── DATA FOR REVIEW ──
Definition js_tx_method (h : nat) (c : JsMethod D) : JsOp (JsReply D) :=
  match c with
  | GetBytes k => replied RValue (js_tx_get_bytes h k)
  | Has k => replied RValue (js_tx_has h k)
  | SetBytes k v => replied RValue (js_tx_set_bytes h k v)
  | Delete k => replied RValue (js_tx_delete h k)
  | SetJson k v => replied RValue (js_tx_set h k v)
  | GetJson k => replied RValue (js_tx_get h k)
  | GetsBytes limit dir c => replied RObjects (js_tx_gets_bytes h limit dir c)
  end.

Definition js_call (fuel : nat) (c : JsCall D) : JsOp (JsReply D) :=
  match c with
  | OnStore c => js_method c
  | Gets limit dir c query => replied RObjects (js_gets fuel limit dir c query)
  | BeginTx => replied RValue js_begin_tx
  | OnTx h c => js_tx_method h c
  | Commit h => replied RValue (js_commit h)
  | Rollback h => replied RValue (js_rollback h)
  end.

(** A script: any methods on any handles, one after the other. *)
Fixpoint js_calls (fuel : nat) (cs : list (JsCall D)) (p : page) :
    list (JsValue D + JsReply D) * page :=
  match cs with
  | [] => ([], p)
  | c :: cs =>
      let '(r, p) := js_call fuel c p in
      let '(rs, p) := js_calls fuel cs p in (r :: rs, p)
  end.
End run.

(** ** The abstract page *)

(** A map, and what each transaction has staged; [None] once it has ended. *)
Record JsState := MkJs {
  js_map : gmap string bytes;
  js_open : list (option (gmap string (option bytes)));
}.

Definition apply_change (ch : option (string * option bytes)) (m : gmap string bytes) : gmap string bytes :=
  match ch with
  | None => m
  | Some (k, Some v) => <[k := v]> m
  | Some (k, None) => base.delete k m
  end.

Definition stage_change (ch : option (string * option bytes)) (o : gmap string (option bytes)) :
    gmap string (option bytes) :=
  match ch with None => o | Some (k, st) => <[k := st]> o end.

Section spec.
Context `{JsonNumbers} {D : Type} `{!SerdeWasm D} `{!Json Value}.
Context `{Lucene} `{RegexLib} `{Unicode} `{EditDistance}.

Definition js_closed : JsValue D + JsReply D := inl (JsError CLOSED).

(** The stored document, or [null]. *)
Definition document (m : gmap string bytes) (k : string) : JsValue D + JsReply D :=
  js_result (res_map RValue (let? v := decoded (m !! k) in json_or_null v)).

(** The reply of a method that sees the map, and the row it writes: a [set]
    writes even when the value it replaces is not a document and the reply is
    therefore an error. *)
Definition method_spec (c : JsMethod D) (m : gmap string bytes) :
    (JsValue D + JsReply D) * option (string * option bytes) :=
  match c with
  | GetBytes k => (inr (RValue (bytes_or_null (m !! k))), None)
  | Has k => (inr (RValue (JsBoolean (bool_decide (is_Some (m !! k))))), None)
  | SetBytes k v => (inr (RValue (bytes_or_null (m !! k))), Some (k, Some v))
  | Delete k =>
      (inr (RValue (JsBoolean (bool_decide (is_Some (m !! k))))),
       if decide (is_Some (m !! k)) then Some (k, None) else None)
  | SetJson k v =>
      match from_value v with
      | inl e => (inl (from_store_error (Serialization e)), None)
      | inr v => (document m k, Some (k, Some (to_vec v)))
      end
  | GetJson k => (document m k, None)
  | GetsBytes limit dir c => (inr (RObjects (kv_object <$> scan_spec limit dir c m)), None)
  end.

Definition js_spec (c : JsCall D) (x : JsState) : (JsValue D + JsReply D) * JsState :=
  match c with
  | OnStore c =>
      let '(r, ch) := method_spec c (js_map x) in (r, MkJs (apply_change ch (js_map x)) (js_open x))
  | Gets limit dir c query =>
      (js_result (res_map RObjects
         (let? l := gets_spec (js_map x) limit dir c query in collect (doc_object <$> l))), x)
  | BeginTx => (inr (RValue (JsTx (length (js_open x)))), MkJs (js_map x) (js_open x ++ [Some ∅]))
  | OnTx h c =>
      match js_open x !! h with
      | Some (Some o) =>
          let '(r, ch) := method_spec c (apply_overlay o (js_map x)) in
          (r, MkJs (js_map x) (<[h := Some (stage_change ch o)]> (js_open x)))
      | _ =>
          (match c with
           | SetJson _ v => match from_value v with
                            | inl e => inl (from_store_error (Serialization e))
                            | inr _ => js_closed
                            end
           | _ => js_closed
           end, x)
      end
  | Commit h =>
      match js_open x !! h with
      | Some (Some o) => (inr (RValue JsUndefined), MkJs (apply_overlay o (js_map x)) (<[h := None]> (js_open x)))
      | _ => (js_closed, x)
      end
  | Rollback h =>
      match js_open x !! h with
      | Some (Some _) => (inr (RValue JsUndefined), MkJs (js_map x) (<[h := None]> (js_open x)))
      | _ => (js_closed, x)
      end
  end.

Fixpoint js_specs (cs : list (JsCall D)) (x : JsState) : list (JsValue D + JsReply D) * JsState :=
  match cs with
  | [] => ([], x)
  | c :: cs =>
      let '(r, x) := js_spec c x in
      let '(rs, x) := js_specs cs x in (r :: rs, x)
  end.
End spec.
───
ASSIGNMENT: Retype the records above in full, matching each line exactly.

ANSWER:
Definition js_tx_method (h : nat) (c : JsMethod D) : JsOp (JsReply D) :=
  match c with
  | GetBytes k => replied RValue (js_tx_get_bytes h k)
  | Has k => replied RValue (js_tx_has h k)
  | SetBytes k v => replied RValue (js_tx_set_bytes h k v)
  | Delete k => replied RValue (js_tx_delete h k)
  | SetJson k v => replied RValue (js_tx_set h k v)
  | GetJson k => replied RValue (js_tx_get h k)
  | GetsBytes limit dir c => replied RObjects (js_tx_gets_bytes h limit dir c)
  end.

Definition js_call (fuel : nat) (c : JsCall D) : JsOp (JsReply D) :=
  match c with
  | OnStore c => js_method c
  | Gets limit dir c query => replied RObjects (js_gets fuel limit dir c query)
  | BeginTx => replied RValue js_begin_tx
  | OnTx h c => js_tx_method h c
  | Commit h => replied RValue (js_commit h)
  | Rollback h => replied RValue (js_rollback h)
  end.

(** A script: any methods on any handles, one after the other. *)
Fixpoint js_calls (fuel : nat) (cs : list (JsCall D)) (p : page) :
    list (JsValue D + JsReply D) * page :=
  match cs with
  | [] => ([], p)
  | c :: cs =>
      let '(r, p) := js_call fuel c p in
      let '(rs, p) := js_calls fuel cs p in (r :: rs, p)
  end.
End run.

(** ** The abstract page *)

(** A map, and what each transaction has staged; [None] once it has ended. *)
Record JsState := MkJs {
  js_map : gmap string bytes;
  js_open : list (option (gmap string (option bytes)));
}.

Definition apply_change (ch : option (string * option bytes)) (m : gmap string bytes) : gmap string bytes :=
  match ch with
  | None => m
  | Some (k, Some v) => <[k := v]> m
  | Some (k, None) => base.delete k m
  end.

Definition stage_change (ch : option (string * option bytes)) (o : gmap string (option bytes)) :
    gmap string (option bytes) :=
  match ch with None => o | Some (k, st) => <[k := st]> o end.

Section spec.
Context `{JsonNumbers} {D : Type} `{!SerdeWasm D} `{!Json Value}.
Context `{Lucene} `{RegexLib} `{Unicode} `{EditDistance}.

Definition js_closed : JsValue D + JsReply D := inl (JsError CLOSED).

(** The stored document, or [null]. *)
Definition document (m : gmap string bytes) (k : string) : JsValue D + JsReply D :=
  js_result (res_map RValue (let? v := decoded (m !! k) in json_or_null v)).

(** The reply of a method that sees the map, and the row it writes: a [set]
    writes even when the value it replaces is not a document and the reply is
    therefore an error. *)
Definition method_spec (c : JsMethod D) (m : gmap string bytes) :
    (JsValue D + JsReply D) * option (string * option bytes) :=
  match c with
  | GetBytes k => (inr (RValue (bytes_or_null (m !! k))), None)
  | Has k => (inr (RValue (JsBoolean (bool_decide (is_Some (m !! k))))), None)
  | SetBytes k v => (inr (RValue (bytes_or_null (m !! k))), Some (k, Some v))
  | Delete k =>
      (inr (RValue (JsBoolean (bool_decide (is_Some (m !! k))))),
       if decide (is_Some (m !! k)) then Some (k, None) else None)
  | SetJson k v =>
      match from_value v with
      | inl e => (inl (from_store_error (Serialization e)), None)
      | inr v => (document m k, Some (k, Some (to_vec v)))
      end
  | GetJson k => (document m k, None)
  | GetsBytes limit dir c => (inr (RObjects (kv_object <$> scan_spec limit dir c m)), None)
  end.

Definition js_spec (c : JsCall D) (x : JsState) : (JsValue D + JsReply D) * JsState :=
  match c with
  | OnStore c =>
      let '(r, ch) := method_spec c (js_map x) in (r, MkJs (apply_change ch (js_map x)) (js_open x))
  | Gets limit dir c query =>
      (js_result (res_map RObjects
         (let? l := gets_spec (js_map x) limit dir c query in collect (doc_object <$> l))), x)
  | BeginTx => (inr (RValue (JsTx (length (js_open x)))), MkJs (js_map x) (js_open x ++ [Some ∅]))
  | OnTx h c =>
      match js_open x !! h with
      | Some (Some o) =>
          let '(r, ch) := method_spec c (apply_overlay o (js_map x)) in
          (r, MkJs (js_map x) (<[h := Some (stage_change ch o)]> (js_open x)))
      | _ =>
          (match c with
           | SetJson _ v => match from_value v with
                            | inl e => inl (from_store_error (Serialization e))
                            | inr _ => js_closed
                            end
           | _ => js_closed
           end, x)
      end
  | Commit h =>
      match js_open x !! h with
      | Some (Some o) => (inr (RValue JsUndefined), MkJs (apply_overlay o (js_map x)) (<[h := None]> (js_open x)))
      | _ => (js_closed, x)
      end
  | Rollback h =>
      match js_open x !! h with
      | Some (Some _) => (inr (RValue JsUndefined), MkJs (js_map x) (<[h := None]> (js_open x)))
      | _ => (js_closed, x)
      end
  end.

Fixpoint js_specs (cs : list (JsCall D)) (x : JsState) : list (JsValue D + JsReply D) * JsState :=
  match cs with
  | [] => ([], x)
  | c :: cs =>
      let '(r, x) := js_spec c x in
      let '(rs, x) := js_specs cs x in (r :: rs, x)
  end.
End spec.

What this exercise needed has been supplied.